(** * Classic games: the game logic of the four engines, and its properties

    The repository holds four React components (Snake, Pacman, Hangman,
    TicTacToe).  Each keeps its game state in [useState] cells and changes it
    in event handlers and timer callbacks.  Here every component becomes a
    record of its state cells and every handler a function from state to
    state.  One handler runs per render, so the values a handler closes over
    are the fields of the state it is applied to.

    Conventions
    - a JS [number] that only ever holds integers is a [Z];
    - a JS array is a [list]; reading past its end gives [undefined];
    - [Math.random] is an oracle: the caller supplies what the draw gave;
    - a loop that needs fuel returns [None] when the fuel runs out, and is
      proved to return with the fuel it is given. *)

From Stdlib Require Import ZArith List Bool Lia String Ascii QArith Qround.
From Stdlib Require Import Uint63 Floats.
From stdpp Require Import base option list gmap strings.

Local Open Scope Z_scope.
Local Open Scope list_scope.

(** ** Board game (src/games/TicTacToe.tsx) *)

Module TicTacToe.

Inductive Player := X | O.

(** A slot of the board array: [null], a mark, or a slot that holds
    [undefined] (a hole left by a write past the end of the array; every
    operation of the component treats a hole and [undefined] alike). *)
Inductive Cell := Null | Mark (p : Player) | Undefined.

Inductive Result := Win (p : Player) | Draw.
Inductive GameMode := AI | Human.
Inductive Difficulty := Easy | Medium | Hard.

Record GameStats := mkStats { wins : Z; losses : Z; draws : Z }.

Definition Line : Type := (nat * nat * nat)%type.

Definition WINNING_COMBINATIONS : list Line :=
  [ (0, 1, 2); (3, 4, 5); (6, 7, 8);
    (0, 3, 6); (1, 4, 7); (2, 5, 8);
    (0, 4, 8); (2, 4, 6) ]%nat.

Definition Player_eqb (p q : Player) : bool :=
  match p, q with X, X | O, O => true | _, _ => false end.

(** [===] on the values a slot can hold. *)
Definition Cell_eqb (c d : Cell) : bool :=
  match c, d with
  | Null, Null | Undefined, Undefined => true
  | Mark p, Mark q => Player_eqb p q
  | _, _ => false
  end.

Definition is_null (c : Cell) : bool :=
  match c with Null => true | _ => false end.

(** [squares[i]]: out of range reads [undefined]. *)
Definition read (squares : list Cell) (i : nat) : Cell :=
  default Undefined (squares !! i).

(** [squares[i] = v]: in range the slot is overwritten, past the end the
    array grows and the slots in between are holes. *)
Definition store (squares : list Cell) (i : nat) (v : Cell) : list Cell :=
  if (i <? length squares)%nat then <[i := v]> squares
  else squares ++ replicate (i - length squares) Undefined ++ [v].

(** The [for] loop of [checkWinner]: the first line holding three equal
    marks. *)
Fixpoint first_line (squares : list Cell) (lines : list Line)
  : option (Player * Line) :=
  match lines with
  | [] => None
  | (a, b, c) :: rest =>
      match read squares a with
      | Mark p =>
          if Cell_eqb (read squares a) (read squares b)
             && Cell_eqb (read squares a) (read squares c)
          then Some (p, (a, b, c))
          else first_line squares rest
      | _ => first_line squares rest
      end
  end.

Definition checkWinner (squares : list Cell) : option Result * option Line :=
  match first_line squares WINNING_COMBINATIONS with
  | Some (p, line) => (Some (Win p), Some line)
  | None =>
      (if forallb (fun square => negb (is_null square)) squares
       then Some Draw else None, None)
  end.

(** [squares.reduce((acc, cell, idx) => cell === null ? [...acc, idx] : acc, [])] *)
Definition getEmptySquares (squares : list Cell) : list nat :=
  fold_left
    (fun acc '(idx, cell) => if is_null cell then acc ++ [idx] else acc)
    (combine (seq 0 (length squares)) squares) [].

(** [bestScore] starts at [-Infinity] or [Infinity]. *)
Inductive Num := NegInf | Fin (z : Z) | PosInf.

Definition Math_max (a b : Num) : Num :=
  match a, b with
  | PosInf, _ | _, PosInf => PosInf
  | NegInf, n | n, NegInf => n
  | Fin x, Fin y => Fin (Z.max x y)
  end.

Definition Math_min (a b : Num) : Num :=
  match a, b with
  | NegInf, _ | _, NegInf => NegInf
  | PosInf, n | n, PosInf => n
  | Fin x, Fin y => Fin (Z.min x y)
  end.

(** [a > b] *)
Definition Num_gt (a b : Num) : bool :=
  match a, b with
  | NegInf, _ | _, PosInf => false
  | _, NegInf | PosInf, _ => true
  | Fin x, Fin y => y <? x
  end.

(** The search works on one array that it writes and restores: a
    computation takes the array and gives back a result with the array as it
    left it, or [None] when the fuel is spent. *)
Definition Search (A : Type) : Type := list Cell -> option (A * list Cell).

#[global] Instance Search_ret : MRet Search :=
  fun A a squares => Some (a, squares).

#[global] Instance Search_bind : MBind Search :=
  fun A B k m squares =>
    match m squares with
    | Some (a, squares') => k a squares'
    | None => None
    end.

Definition current : Search (list Cell) := fun squares => Some (squares, squares).

Definition assign (i : nat) (v : Cell) : Search unit :=
  fun squares => Some (tt, store squares i v).

Definition out_of_fuel {A : Type} : Search A := fun _ => None.

(** [for (const move of moves) { acc = body(move, acc) }] *)
Fixpoint for_of {A : Type} (moves : list nat) (body : nat -> A -> Search A)
  (acc : A) : Search A :=
  match moves with
  | [] => mret acc
  | move :: rest => acc' ← body move acc; for_of rest body acc'
  end.

Fixpoint minimax_fuel (fuel : nat) (depth : Z) (isMaximizing : bool)
  : Search Num :=
  match fuel with
  | 0%nat => out_of_fuel
  | S fuel' =>
      squares ← current;
      match fst (checkWinner squares) with
      | Some (Win O) => mret (Fin (10 - depth))
      | Some (Win X) => mret (Fin (depth - 10))
      | Some Draw => mret (Fin 0)
      | None =>
          let emptySquares := getEmptySquares squares in
          if isMaximizing then
            for_of emptySquares
              (fun move bestScore =>
                 _ ← assign move (Mark O);
                 score ← minimax_fuel fuel' (depth + 1) false;
                 _ ← assign move Null;
                 mret (Math_max bestScore score))
              NegInf
          else
            for_of emptySquares
              (fun move bestScore =>
                 _ ← assign move (Mark X);
                 score ← minimax_fuel fuel' (depth + 1) true;
                 _ ← assign move Null;
                 mret (Math_min bestScore score))
              PosInf
      end
  end.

_ACTION ITEM_
Write out exactly, please, the lines beginning at the start of the material and ending with the line that holds "match c with Null => true | _ => false end.", both included.

_ANSWER FOR THE TASK_
(** * Classic games: the game logic of the four engines, and its properties

    The repository holds four React components (Snake, Pacman, Hangman,
    TicTacToe).  Each keeps its game state in [useState] cells and changes it
    in event handlers and timer callbacks.  Here every component becomes a
    record of its state cells and every handler a function from state to
    state.  One handler runs per render, so the values a handler closes over
    are the fields of the state it is applied to.

    Conventions
    - a JS [number] that only ever holds integers is a [Z];
    - a JS array is a [list]; reading past its end gives [undefined];
    - [Math.random] is an oracle: the caller supplies what the draw gave;
    - a loop that needs fuel returns [None] when the fuel runs out, and is
      proved to return with the fuel it is given. *)

From Stdlib Require Import ZArith List Bool Lia String Ascii QArith Qround.
From Stdlib Require Import Uint63 Floats.
From stdpp Require Import base option list gmap strings.

Local Open Scope Z_scope.
Local Open Scope list_scope.

(** ** Board game (src/games/TicTacToe.tsx) *)

Module TicTacToe.

Inductive Player := X | O.

(** A slot of the board array: [null], a mark, or a slot that holds
    [undefined] (a hole left by a write past the end of the array; every
    operation of the component treats a hole and [undefined] alike). *)
Inductive Cell := Null | Mark (p : Player) | Undefined.

Inductive Result := Win (p : Player) | Draw.
Inductive GameMode := AI | Human.
Inductive Difficulty := Easy | Medium | Hard.

Record GameStats := mkStats { wins : Z; losses : Z; draws : Z }.

Definition Line : Type := (nat * nat * nat)%type.

Definition WINNING_COMBINATIONS : list Line :=
  [ (0, 1, 2); (3, 4, 5); (6, 7, 8);
    (0, 3, 6); (1, 4, 7); (2, 5, 8);
    (0, 4, 8); (2, 4, 6) ]%nat.

Definition Player_eqb (p q : Player) : bool :=
  match p, q with X, X | O, O => true | _, _ => false end.

(** [===] on the values a slot can hold. *)
Definition Cell_eqb (c d : Cell) : bool :=
  match c, d with
  | Null, Null | Undefined, Undefined => true
  | Mark p, Mark q => Player_eqb p q
  | _, _ => false
  end.

Definition is_null (c : Cell) : bool :=
  match c with Null => true | _ => false end.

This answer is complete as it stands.